Ceci pourrait aussi fissurer l’image figée qui bloque parfois ma vue quand j’envisage les possibilités si, poussé en avant par mes idées, je veux développer une certaine activité. Les schémas typiques dont je peux me passer parce que je n’en éprouve pas de joie, ou que je peux répéter à l’infini avec beaucoup de joie jusqu’à en avoir la nausée. Si j’en ai ras-le-bol de cette pauvreté et si je veux placer beaucoup plus de moi-même dans un ensemble de révolte, la quantité de possibilité ne peut que foisonner. Car alors se pose le défi de rentrer dans un corps-à-corps, à partir de l’endroit et de la situation où je vis et avec les moyens qui ont ma préférence, avec mon environnement – de donner une existence à ma rébellion, une forme à mon désir de liberté. Certains diront qu’ils l’ont toujours dit, que justement, tout est « politique ». Alors je pense que je préfère que tout soit nous-mêmes, et qu’on devrait chasser le politique, quelque soit sa forme, de nos têtes.

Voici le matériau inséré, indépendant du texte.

(** ** The pages below a table, by number *)

(** The page entries below the table number [n], with their page numbers. *)
Fixpoint leaves (fuel : nat) (h : heap) (p n : Z) : list (Z * Z) :=
  match fuel with
  | 0 => []
  | S fuel =>
      match h !! p with
      | None => []
      | Some t =>
          let es := indexed (λ e, e ≠ 0%Z) (entries t) in
          match next_lower_level (level t) with
          | Some _ => es ≫= λ ie, leaves fuel h ie.2 (n * 512 + Z.of_nat ie.1)
          | None => (λ ie, (n * 512 + Z.of_nat ie.1, ie.2)%Z) <$> es
          end
      end
  end.

Lemma leaves_pages fuel h p n : (leaves fuel h p n).*2 = pages_below fuel h p.
Proof.
  revert p n. induction fuel as [|fuel IH]; intros p n; [done|]. cbn [leaves pages_below].
  destruct (h !! p) as [t|]; [|done]. cbv zeta.
  unfold non_null. rewrite <- (indexed_snd (λ e, e ≠ 0%Z)).
  destruct (next_lower_level (level t)).
  - induction (indexed _ (entries t)) as [|ie es IHes]; [done|].
    rewrite fmap_cons, !bind_cons, fmap_app. by rewrite IH, IHes.
  - rewrite <- list_fmap_compose. by apply list_fmap_ext.
Qed.

Section Leaves.
Context (h : heap) (Hinv : pt_inv h) (r : Z) (Hr : is_root h r).

Lemma tab_prefix j k x : is_Some (tab h r (j + k) x) → is_Some (tab h r k (x / tab_bound j)).
Proof.
  revert x. induction j as [|j IH]; intros x Hx.
  - unfold tab_bound. cbn. by rewrite Z.div_1_r.
  - change (S j + k) with (S (j + k)) in Hx. rewrite tab_S in Hx. destruct Hx as [e Hx]. apply bind_Some in Hx as (e' & Hx & _).
    assert (Hj : is_Some (tab h r k (x / 512 / tab_bound j))) by (apply IH; by eexists).
    assert (0 < tab_bound j)%Z by (apply Z.pow_pos_nonneg; lia).
    rewrite Z.div_div in Hj by lia.
    rewrite tab_bound_S. by rewrite Z.mul_comm.
Qed.

Lemma digit_unique n (i : nat) y :
  i < ENTRY_COUNT → (y = n * 512 + Z.of_nat i → y / 512 = n ∧ Z.to_nat (y mod 512) = i)%Z.
Proof.
  intros Hi ->. unfold ENTRY_COUNT in Hi. split.
  - rewrite Z.div_add_l, Z.div_small by lia. lia.
  - rewrite Z.add_comm, Z.mod_add, Z.mod_small by lia. lia.
Qed.

Lemma digit_split y : (y = y / 512 * 512 + Z.of_nat (Z.to_nat (y mod 512)))%Z.
Proof. pose proof (Z.mod_pos_bound y 512). pose proof (Z.div_mod y 512). lia. Qed.

Lemma indexed_child p t i e :
  h !! p = Some t → (i, e) ∈ indexed (λ e, e ≠ 0%Z) (entries t) ↔ child h p i = Some e.
Proof.
  intros Ht. rewrite indexed_elem, child_Some. split; [by eauto|]. naive_solver.
Qed.

Lemma child_lt p t i e : h !! p = Some t → child h p i = Some e → i < ENTRY_COUNT.
Proof.
  intros Ht (t' & ? & Hi%lookup_lt_Some & _)%child_Some. simplify_eq.
  by rewrite <- (tw_length _ _ _ (inv_wf _ Hinv p t Ht)).
Qed.

(** A child of the table number [n] is a table one level down. *)
Lemma tab_step k p n t l i c :
  tab h r k n = Some p → h !! p = Some t → next_lower_level (level t) = Some l →
  child h p i = Some c →
  ∃ tc, h !! c = Some tc ∧ level tc = l ∧ tab h r (S k) (n * 512 + Z.of_nat i) = Some c.
Proof.
  intros Hp Ht El Hc. destruct (child_wf h p i c t (inv_wf _ Hinv) Ht Hc) as (tc & Htc & Hl & _).
  { intros E. by rewrite E in El. }
  exists tc. split_and!; [done|congruence|]. rewrite (tab_digit h r k n i p); [done| |done].
  by apply (child_lt p t i c).
Qed.

Lemma leaves_elem fuel k p n t x e :
  tab h r k n = Some p → h !! p = Some t → 4 = k + depth (level t) → depth (level t) ≤ fuel →
  (x, e) ∈ leaves fuel h p n ↔
    (x / tab_bound (depth (level t)) = n)%Z ∧ tab h r 4 x = Some e.
Proof.
  revert k p n t. induction fuel as [|fuel IH]; intros k p n t Hp Ht Hk Hd.
  { destruct (level t); cbn in Hd; lia. }
  cbn [leaves]. rewrite Ht. cbv zeta. destruct (next_lower_level (level t)) as [l|] eqn:El.
  - pose proof (depth_lower _ _ El) as Hdl.
    assert (Hstep := λ i c, tab_step k p n t l i c Hp Ht El).
    assert (0 < tab_bound (depth l))%Z by (apply Z.pow_pos_nonneg; lia).
    rewrite Hdl, tab_bound_S, <- Z.div_div by lia.
    rewrite list_elem_of_bind. split.
    + intros ([i c] & Hx & Hc). cbn in Hx. rewrite (indexed_child p t i c Ht) in Hc.
      destruct (Hstep i c Hc) as (tc & Htc & Hlc & Htab).
      apply (IH (S k) c _ tc Htab Htc) in Hx as [Hx Hval]; [|rewrite Hlc; lia..].
      rewrite Hlc in Hx. split; [|done]. eapply digit_unique; [by apply (child_lt p t i c)|done].
    + intros [Hx Hval]. set (y := (x / tab_bound (depth l))%Z) in *.
      destruct (tab_prefix (depth l) (S k) x) as [c Hc].
      { replace (depth l + S k) with 4 by lia. by eexists. }
      fold y in Hc. rewrite tab_S, Hx, Hp in Hc. cbn in Hc.
      destruct (Hstep _ c Hc) as (tc & Htc & Hlc & Htab). rewrite <- Hx, <- digit_split in Htab.
      exists (Z.to_nat (y mod 512), c). rewrite (indexed_child p t _ c Ht). split; [|done]. cbn.
      rewrite <- Hx, <- digit_split. apply (IH (S k) c y tc); [done|done|rewrite Hlc; lia..|].
      by rewrite Hlc.
  - assert (Hd1 : depth (level t) = 1) by (by destruct (level t)). rewrite Hd1 in *.
    assert (k = 3) as -> by lia. change (tab_bound 1) with 512%Z. rewrite list_elem_of_fmap. split.
    + intros ([i c] & [= -> ->] & Hc). rewrite (indexed_child p t i c Ht) in Hc. cbn [fst snd].
      split; [eapply digit_unique; [by apply (child_lt p t i c)|done]|].
      rewrite (tab_digit h r 3 n i p); [done|by apply (child_lt p t i c)|done].
    + intros [Hx Hval]. rewrite tab_S, Hx, Hp in Hval. cbn in Hval.
      exists (Z.to_nat (x mod 512), e). cbn. rewrite (indexed_child p t _ e Ht). split; [|done].
      by rewrite <- Hx, <- digit_split.
Qed.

La liberté, un choix ; la révolution, une possibilité
Je me suis surpris à avoir trop souvent pris un désir de liberté comme une sorte d’évidence. Comme si tout le monde, et les plus exploités par excellence, voulait profondément une liberté infinie, mais s’affrontait à tellement d’obstacles que ce cri intérieur ne rencontrait que rarement le grand air. Cependant, je pense que non seulement du côté des oppresseurs, mais aussi parmi les opprimés, il y a de nombreuses personnes qui ont trouvé dans leur position un refuge. Que même parmi ceux qui endurent le plus ce monde, et dont la position peut être qualifiée peut-être moins comme entièrement volontaire au contraire de celle des puissants, une partie considérable se réfugie dans la soumission et la reddition. C’est une inclinaison qui ne se laissera selon toute probabilité pas balayer en même temps que les obstacles plus extérieurs qui les retiennent aujourd’hui de (vouloir) être libres. Voilà pourquoi je pense que des projets et des initiatives qui veulent insuffler la vie à la pensée de révolte et de liberté, ne pourront trouver des complices que parmi ceux qui s’approprient une sensibilité sur cette question. Que ce ne sera ni la force de conviction, ni la capacité de pointer du doigt des situations oppressantes et de les décrire amplement, qui seront capable d’attirer des individus hors de leur cocon. Mais qu’il dépend d’un certain choix qu’ils font. Un choix qui porte au moins la volonté de ne plus accepter leur existence actuelle et de la balayer pour quelque chose d’autre. Évidemment, par là on n’a pas tout dit. Évidemment, tant de murs ont été érigés qui empêchent les individus d’entrer en contact avec cette pensée, ou qui rendent pratiquement impossible l’expression de cette pensée. Évidemment, une évolution, un processus de toujours plus de conscientisation, ne sera jamais capable de faire sauter ces murs et de remettre devant chacun les choix sur la table. Cela, selon moi, seule une révolution le peut. Une rupture violente avec tout l’ordre établi, pour que vraiment tout soit bouleversé, et que soient créées les conditions qui permettent aux individus de faire leurs propres choix, libres des vieux chantages et entraves. Je me rends parfaitement compte que pour toutes les belles choses que ça pourrait nous offrir, ça pourrait faire surgir à la surface autant de choses moches. Et l’avenir ne se laisse pas prédire avec certitude. Mais ces risques pâlissent à la lueur de la possibilité. Une possibilité qui contient tant d’autres possibilités.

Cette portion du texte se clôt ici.